(WORKING DATA)
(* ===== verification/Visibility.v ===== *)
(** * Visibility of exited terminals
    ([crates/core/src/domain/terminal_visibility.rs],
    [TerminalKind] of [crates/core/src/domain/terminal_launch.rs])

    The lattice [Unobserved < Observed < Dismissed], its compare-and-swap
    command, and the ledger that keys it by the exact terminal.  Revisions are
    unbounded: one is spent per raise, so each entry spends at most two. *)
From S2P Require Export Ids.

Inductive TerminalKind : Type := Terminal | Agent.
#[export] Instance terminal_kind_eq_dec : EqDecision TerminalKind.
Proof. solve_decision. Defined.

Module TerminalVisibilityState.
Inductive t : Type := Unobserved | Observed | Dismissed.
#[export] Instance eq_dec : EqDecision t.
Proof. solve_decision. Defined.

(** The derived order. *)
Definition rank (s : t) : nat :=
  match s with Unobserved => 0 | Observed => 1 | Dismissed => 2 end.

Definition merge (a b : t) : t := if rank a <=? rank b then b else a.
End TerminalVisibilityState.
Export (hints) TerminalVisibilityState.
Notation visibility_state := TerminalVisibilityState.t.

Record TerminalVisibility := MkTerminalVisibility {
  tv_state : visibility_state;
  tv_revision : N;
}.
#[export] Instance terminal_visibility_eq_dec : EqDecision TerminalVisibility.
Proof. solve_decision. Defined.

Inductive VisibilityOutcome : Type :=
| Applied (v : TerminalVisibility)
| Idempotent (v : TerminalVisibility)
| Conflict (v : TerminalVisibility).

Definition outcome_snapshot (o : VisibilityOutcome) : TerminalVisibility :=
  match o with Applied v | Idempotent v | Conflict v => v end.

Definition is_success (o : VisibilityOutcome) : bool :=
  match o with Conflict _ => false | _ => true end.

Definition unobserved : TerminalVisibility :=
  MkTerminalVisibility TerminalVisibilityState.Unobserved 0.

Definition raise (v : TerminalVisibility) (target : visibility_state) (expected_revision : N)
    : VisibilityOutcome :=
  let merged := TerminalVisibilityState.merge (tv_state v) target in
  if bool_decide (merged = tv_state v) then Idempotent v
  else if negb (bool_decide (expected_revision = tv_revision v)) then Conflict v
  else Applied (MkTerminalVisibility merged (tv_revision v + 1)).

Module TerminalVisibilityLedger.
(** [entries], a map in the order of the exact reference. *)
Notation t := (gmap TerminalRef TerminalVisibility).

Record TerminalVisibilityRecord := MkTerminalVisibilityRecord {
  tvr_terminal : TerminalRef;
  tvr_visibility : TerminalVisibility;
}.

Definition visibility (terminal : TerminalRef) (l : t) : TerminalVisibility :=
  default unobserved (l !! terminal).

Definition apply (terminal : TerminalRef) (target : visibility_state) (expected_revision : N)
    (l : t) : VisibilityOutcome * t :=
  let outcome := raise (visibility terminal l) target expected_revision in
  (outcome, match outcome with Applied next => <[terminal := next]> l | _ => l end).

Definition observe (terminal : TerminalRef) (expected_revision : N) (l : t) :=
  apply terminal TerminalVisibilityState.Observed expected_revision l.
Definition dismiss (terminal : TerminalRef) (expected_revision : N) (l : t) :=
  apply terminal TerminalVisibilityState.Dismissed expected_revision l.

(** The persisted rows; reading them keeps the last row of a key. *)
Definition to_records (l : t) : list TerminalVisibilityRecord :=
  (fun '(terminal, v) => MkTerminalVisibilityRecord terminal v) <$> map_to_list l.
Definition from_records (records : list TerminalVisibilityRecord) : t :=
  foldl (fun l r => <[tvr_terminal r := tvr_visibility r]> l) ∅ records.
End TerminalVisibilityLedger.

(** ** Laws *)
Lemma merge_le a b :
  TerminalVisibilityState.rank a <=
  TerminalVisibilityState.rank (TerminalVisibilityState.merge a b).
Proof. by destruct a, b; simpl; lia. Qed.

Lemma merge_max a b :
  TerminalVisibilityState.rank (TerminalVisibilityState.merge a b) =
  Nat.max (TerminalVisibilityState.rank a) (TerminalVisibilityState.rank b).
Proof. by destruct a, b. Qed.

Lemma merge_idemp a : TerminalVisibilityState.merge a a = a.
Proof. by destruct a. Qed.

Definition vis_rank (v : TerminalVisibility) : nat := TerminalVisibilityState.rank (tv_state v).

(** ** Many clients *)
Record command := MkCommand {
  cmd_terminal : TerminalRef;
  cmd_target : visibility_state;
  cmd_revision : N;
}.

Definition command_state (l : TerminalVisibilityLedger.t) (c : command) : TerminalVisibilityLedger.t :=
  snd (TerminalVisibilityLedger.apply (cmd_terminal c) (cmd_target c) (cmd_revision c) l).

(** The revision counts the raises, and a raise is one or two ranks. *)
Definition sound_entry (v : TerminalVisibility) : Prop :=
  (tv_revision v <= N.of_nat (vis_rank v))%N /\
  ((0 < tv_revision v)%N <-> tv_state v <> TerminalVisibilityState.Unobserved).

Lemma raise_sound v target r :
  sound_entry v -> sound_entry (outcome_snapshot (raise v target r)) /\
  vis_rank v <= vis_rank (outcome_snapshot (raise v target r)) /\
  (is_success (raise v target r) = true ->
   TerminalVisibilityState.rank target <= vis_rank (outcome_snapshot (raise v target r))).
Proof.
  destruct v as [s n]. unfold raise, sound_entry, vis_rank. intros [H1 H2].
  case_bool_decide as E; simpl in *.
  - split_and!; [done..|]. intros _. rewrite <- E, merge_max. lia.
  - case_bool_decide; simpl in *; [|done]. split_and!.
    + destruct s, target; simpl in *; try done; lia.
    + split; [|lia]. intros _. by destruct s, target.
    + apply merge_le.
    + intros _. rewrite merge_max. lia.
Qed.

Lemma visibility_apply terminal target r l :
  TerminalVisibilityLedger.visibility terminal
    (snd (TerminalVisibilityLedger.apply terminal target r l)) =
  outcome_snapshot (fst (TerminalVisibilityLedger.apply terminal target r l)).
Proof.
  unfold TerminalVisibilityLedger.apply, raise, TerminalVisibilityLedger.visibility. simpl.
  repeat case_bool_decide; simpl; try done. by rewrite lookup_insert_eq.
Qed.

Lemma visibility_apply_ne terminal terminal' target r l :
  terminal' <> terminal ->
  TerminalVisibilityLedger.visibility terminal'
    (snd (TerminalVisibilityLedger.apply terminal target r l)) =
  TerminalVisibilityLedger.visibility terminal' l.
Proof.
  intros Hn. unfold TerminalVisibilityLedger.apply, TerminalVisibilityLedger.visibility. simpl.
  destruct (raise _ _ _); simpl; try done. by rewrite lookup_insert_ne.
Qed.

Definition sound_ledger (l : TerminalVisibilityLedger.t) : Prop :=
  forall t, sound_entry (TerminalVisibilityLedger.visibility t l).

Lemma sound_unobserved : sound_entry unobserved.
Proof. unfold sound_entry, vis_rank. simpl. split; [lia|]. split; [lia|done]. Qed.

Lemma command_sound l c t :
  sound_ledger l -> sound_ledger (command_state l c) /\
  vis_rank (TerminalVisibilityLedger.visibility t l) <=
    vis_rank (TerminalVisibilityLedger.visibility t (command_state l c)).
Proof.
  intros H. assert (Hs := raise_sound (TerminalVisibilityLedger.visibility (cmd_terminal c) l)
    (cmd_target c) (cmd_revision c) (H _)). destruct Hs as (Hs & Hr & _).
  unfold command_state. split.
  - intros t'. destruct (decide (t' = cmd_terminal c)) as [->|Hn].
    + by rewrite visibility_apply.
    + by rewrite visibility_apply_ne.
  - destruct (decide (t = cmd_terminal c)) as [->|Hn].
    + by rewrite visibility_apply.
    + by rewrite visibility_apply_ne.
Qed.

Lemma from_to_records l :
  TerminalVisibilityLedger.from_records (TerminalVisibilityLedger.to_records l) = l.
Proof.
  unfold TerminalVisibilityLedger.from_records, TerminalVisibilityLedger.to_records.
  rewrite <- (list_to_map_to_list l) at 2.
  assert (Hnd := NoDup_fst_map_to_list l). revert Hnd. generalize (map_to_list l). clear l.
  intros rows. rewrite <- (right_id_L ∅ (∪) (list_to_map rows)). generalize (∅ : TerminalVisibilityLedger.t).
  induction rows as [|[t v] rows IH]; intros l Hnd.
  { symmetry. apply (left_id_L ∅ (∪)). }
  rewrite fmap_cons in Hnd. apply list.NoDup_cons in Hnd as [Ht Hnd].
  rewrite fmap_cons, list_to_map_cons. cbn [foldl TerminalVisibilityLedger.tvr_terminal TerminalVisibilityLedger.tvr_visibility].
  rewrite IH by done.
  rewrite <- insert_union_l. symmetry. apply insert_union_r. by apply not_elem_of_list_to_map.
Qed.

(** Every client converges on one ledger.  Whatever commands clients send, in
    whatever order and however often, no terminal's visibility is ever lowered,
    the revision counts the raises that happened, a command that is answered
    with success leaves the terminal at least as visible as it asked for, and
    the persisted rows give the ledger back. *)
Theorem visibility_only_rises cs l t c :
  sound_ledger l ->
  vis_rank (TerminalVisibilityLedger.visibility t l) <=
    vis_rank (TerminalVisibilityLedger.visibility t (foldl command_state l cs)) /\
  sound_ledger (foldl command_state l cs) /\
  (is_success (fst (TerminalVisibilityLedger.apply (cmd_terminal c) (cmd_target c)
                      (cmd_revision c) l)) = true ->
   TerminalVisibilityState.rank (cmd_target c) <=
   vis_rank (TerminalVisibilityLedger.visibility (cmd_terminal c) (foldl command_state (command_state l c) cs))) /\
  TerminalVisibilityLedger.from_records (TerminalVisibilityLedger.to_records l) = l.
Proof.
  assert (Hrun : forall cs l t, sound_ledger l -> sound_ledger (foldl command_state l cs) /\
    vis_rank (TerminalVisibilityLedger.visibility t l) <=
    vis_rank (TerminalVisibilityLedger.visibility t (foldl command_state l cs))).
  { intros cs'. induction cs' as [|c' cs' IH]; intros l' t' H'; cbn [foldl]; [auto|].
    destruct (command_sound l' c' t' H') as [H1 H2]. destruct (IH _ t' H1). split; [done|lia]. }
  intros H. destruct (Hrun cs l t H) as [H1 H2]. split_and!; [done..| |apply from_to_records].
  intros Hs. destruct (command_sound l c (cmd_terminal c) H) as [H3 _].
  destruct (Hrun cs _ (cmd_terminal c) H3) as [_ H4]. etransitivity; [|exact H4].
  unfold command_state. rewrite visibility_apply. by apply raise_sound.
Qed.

(DESCRIPTION OF THE TASK) Starting with the first line of the listing above, copy each line exactly until you have copied the line containing "The lattice [Unobserved". Stop there.

(ANSWER FOR THIS EXERCISE)
(* ===== verification/Visibility.v ===== *)
(** * Visibility of exited terminals
    ([crates/core/src/domain/terminal_visibility.rs],
    [TerminalKind] of [crates/core/src/domain/terminal_launch.rs])

    The lattice [Unobserved < Observed < Dismissed], its compare-and-swap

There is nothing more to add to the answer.